Article Written by Lilly Marohn. Photo courtesy of Saint Cloud State University.
For two years, a St. Cloud State staff member endured relationship and intimate partner violence which she described as the lowest and most challenging moments in her time. She left her abusive partner, went to court, and transferred from University of River Falls, Wis. to St. Cloud State University.
These major transitions in life took a toll on her mental health, impacted her relationships with others, and affected her academic performance. She describes it as an extremely exhausting time in her life.
That staff member, Dana Weinke, took her traumatic experience with intimate partner violence and now helps students who are experiencing similar situations. Weinke now works as a Gender Violence Advocate at the Women’s Center at St. Cloud State University.
While enduring relationship and intimate partner violence, Weinke worked with advocates.
“Advocates showed me a bunch of compassion and were really helpful. They made a really big impact in my life,” said Weinke. “I realized I want to do that someday and help somebody else.”
Through this experience, Weinke realized she wanted to switch her major from Elementary Education to Social Work. Her family members also inspired this change.
“I had family members who experienced homelessness, and addiction struggles, and battled cancer,” said Weinke.
Since the social work field is broad, Weinke liked that there were many different sectors available to work in to support people through struggles.
The St. Cloud State community has a large portion of students who have endured difficult situations. One of which is sexual assault.
“One in three female-identified SCSU students disclosed experiencing sexual assault at some point in their lifetime,” said Weinke. “That’s a lot of students here and a lot of people in the community.”
Weinke is a resource to support students through difficult times.
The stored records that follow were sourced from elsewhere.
Lemma word_after_ok a0 cs a : word_ok epoch a0 → word_after a0 cs a → word_ok epoch a.
Proof using.
  intros [Hu He0] (Hu' & H0 & H1). split; [done|]. destruct cs; [by rewrite H0|]. destruct H1 as (-> & _); [done|lia].
Qed.

Lemma word_after_rts a0 cs a : Forall call_ok cs → word_after a0 cs a →
  rts_in epoch a = min0 (rts_in epoch a0) (min_tid false cs) ∧ wts_in epoch a = min0 (wts_in epoch a0) (min_tid true cs).
Proof using.
  intros Hok (_ & H0 & H1). destruct cs as [|c cs]; [rewrite H0 by done; simpl; by rewrite !min0_0_r|].
  destruct H1 as (He1 & H1 & H2); [done|]. unfold rts_in at 1, wts_in at 1. rewrite He1, Z.eqb_refl. done.
Qed.

Lemma word_after_step a0 cs c a : word_ok epoch a0 → Forall call_ok cs → call_ok c → word_after a0 cs a →
  ∃ b a', reserve (c_write c) a epoch (c_tid c) = Ret (b, a') ∧ word_after a0 (c :: cs) a'.
Proof using He.
  intros Ha0 Hcs Hc Ha. destruct (reserve_spec (c_write c) a epoch (c_tid c)) as (b & a' & Hr & Hu & He1 & Hrts & Hwts);
    [by eapply word_after_ok|done|done|]. exists b, a'. split; [done|].
  destruct (word_after_rts _ _ _ Hcs Ha) as [Hra Hwa]. split; [done|]. split; [done|]. intros _.
  pose proof (min_tid_nonneg false cs Hcs). pose proof (min_tid_nonneg true cs Hcs).
  assert (0 ≤ rts_in epoch a0 ∧ 0 ≤ wts_in epoch a0) as [? ?].
  { unfold rts_in, wts_in. destruct (get_epoch a0 =? epoch)%Z; [|done]. split; [apply get_rts_range|apply get_wts_range]. }
  unfold call_ok, tid_ok in Hc. simpl. split; [done|]. destruct (c_write c); simpl; split; try congruence.
  - rewrite Hwts, Hwa, <- !min0_assoc by lia. f_equal. apply min0_comm.
  - rewrite Hrts, Hra, <- !min0_assoc by lia. f_equal. apply min0_comm.
Qed.

(** *** The calls one after another *)

Definition calls_at (a : A) cs : list (call A) := filter (λ c, c_row c = a) cs.

Lemma word_insert (m : gmap A Z) a b v : word (<[a := v]> m) b = if decide (a = b) then v else word m b.
Proof using. unfold word. rewrite lookup_insert. by case_decide. Qed.

Lemma reserve_all_spec (m0 : gmap A Z) cs : (∀ a, word_ok epoch (word m0 a)) → Forall call_ok cs →
  ∃ m, reserve_all epoch m0 cs = Ret m ∧ ∀ a, word_after (word m0 a) (calls_at a cs) (word m a).
Proof using He.
  intros Hm Hcs. induction cs as [|c cs IH] using rev_ind.
  { exists m0. split; [done|]. intros a. split; [apply Hm|]. done. }
  apply Forall_app in Hcs as [Hcs [Hc _]%Forall_cons]. destruct (IH Hcs) as (m & Hr & Hw).
  unfold reserve_all. rewrite for_each_snoc. fold (reserve_all epoch m0 cs). rewrite Hr. simpl.
  destruct (word_after_step (word m0 (c_row c)) (calls_at (c_row c) cs) c (word m (c_row c))) as (b & a' & Hres & Hw');
    [apply Hm|by apply Forall_filter|done|apply Hw|]. rewrite Hres. simpl. eexists. split; [done|].
  intros a. rewrite word_insert. unfold calls_at. rewrite filter_app, filter_cons, filter_nil. fold (calls_at a cs).
  case_decide as Hca; [|by rewrite app_nil_r]. subst a.
  eapply word_after_perm; [| |done]; [constructor; [done|by apply Forall_filter]|].
  by rewrite Permutation_app_comm.
Qed.

(** *** The calls in parallel *)

Definition returned (x : call A * cas_loop) : Prop := ∃ b, x.2 = Returned b.

#[local] Instance returned_dec x : Decision (returned x).
Proof using.
  destruct x as [c []]; [right; by intros [? [=]]..|left; by eexists|right; by intros [? [=]]].
Defined.

(** The calls at row [a] that have returned. *)
Definition done_at (a : A) (p : list (call A * cas_loop)) : list (call A) := calls_at a (filter returned p).*1.

(** A thread about to swap has computed its new value from the old one. *)
Definition loop_ok (x : call A * cas_loop) : Prop :=
  call_ok x.1 ∧
  match x.2 with
  | Swapping old new => reserve_round (c_write x.1) epoch (c_tid x.1) old = Ret (Some new)
  | Stopped => False
  | _ => True
  end.

Definition pool_ok (m0 : gmap A Z) cs (s : gmap A Z * list (call A * cas_loop)) : Prop :=
  s.2.*1 = cs ∧ Forall loop_ok s.2 ∧ ∀ a, word_after (word m0 a) (done_at a s.2) (word s.1 a).

Lemma done_at_ok a p : Forall loop_ok p → Forall call_ok (done_at a p).
Proof using.
  intros Hp. apply Forall_filter, Forall_fmap, Forall_filter. eapply Forall_impl; [done|]. by intros x [? _].
Qed.

Lemma done_at_insert a p p' c t : 
  done_at a (p ++ (c, t) :: p') =
  done_at a p ++ (if decide (returned (c, t) ∧ c_row c = a) then [c] else []) ++ done_at a p'.
Proof using.
  unfold done_at, calls_at. rewrite filter_app, filter_cons, fmap_app, filter_app. f_equal.
  destruct (decide (returned (c, t))) as [Hr|Hr]; simpl.
  - rewrite filter_cons. destruct (decide (c_row c = a)), (decide _) as [[]|Hn]; simpl; try done; by destruct Hn.
  - destruct (decide _) as [[]|Hn]; [done|]. done.
Qed.

Lemma loop_step_ok a0 ds c t sp a a' t' :
  word_ok epoch a0 → Forall call_ok ds → loop_ok (c, t) → word_after a0 ds a → ¬ returned (c, t) →
  loop_step (reserve_round (c_write c) epoch (c_tid c)) sp a t = (a', t') →
  loop_ok (c, t') ∧ (returned (c, t') → word_after a0 (c :: ds) a') ∧ (¬ returned (c, t') → a' = a).
Proof using He.
  intros Ha0 Hds [Hc Ht] Ha Hn. simpl in Hc, Ht.
  destruct (word_after_step a0 ds c a) as (b & a1 & Hres & Hw); [done..|].
  pose proof (reserve_round_reserve (c_write c) a epoch (c_tid c)) as Hrr. unfold loop_step, loop_ok, returned; simpl.
  destruct t as [|old new|b'|]; [| |by destruct Hn; eexists|done].
  - destruct (reserve_round _ _ _ a) as [[n|]|] eqn:Hround; intros [= <- <-]; rewrite Hres in Hrr; [| |done].
    + split; [done|]. split; [by intros [? [=]]|done].
    + injection Hrr as -> ->. split; [done|]. split; [done|]. intros []. by eexists.
  - destruct (Z.eqb_spec a old) as [<-|]; simpl; [|intros [= <- <-]; split; [done|]; split; [by intros [? [=]]|done]].
    rewrite Ht, Hres in Hrr. destruct sp; simpl; intros [= <- <-].
    + split; [done|]. split; [by intros [? [=]]|done].
    + injection Hrr as -> ->. split; [done|]. split; [done|]. intros []. by eexists.
Qed.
Her experience with abusive situations shaped her understanding and compassion toward students.
“I know how confusing and lonely and debilitating it can be to navigate everything on your own,” said Weinke.
She also enjoys working with college students because she can connect with them easily.
“I was a college student just last year, so I feel like I have a lot of similarities, and I can connect quite easily with college students and at the Women’s Center,” said Weinke.
Weinke helps students navigate a wide variety of unique situations. She meets them at their needs and accommodates to their situation. She said that sometimes that means walking them to the Title IX office or to the Counseling Center. Other times, it means being a confidential person to talk to and someone to validate their emotions and feelings, which can be overwhelming.
“At the Women’s Center, we do our best to make it a really positive experience and a welcoming environment, and we’re super accommodating and flexible,” said Weinke.
Outside of work, Weinke owns two dogs named Scout and Piper. She enjoys going on walks with her dogs, playing tennis, hammocking, being outside, reading and creating art. She is passionate about gender and equity, advocacy, reproductive justice and feminist issues that are going on in the world and locally.
For resources through relationship violence, stalking, sexual assault or more, the Women’s Center office is located in Atwood room 218.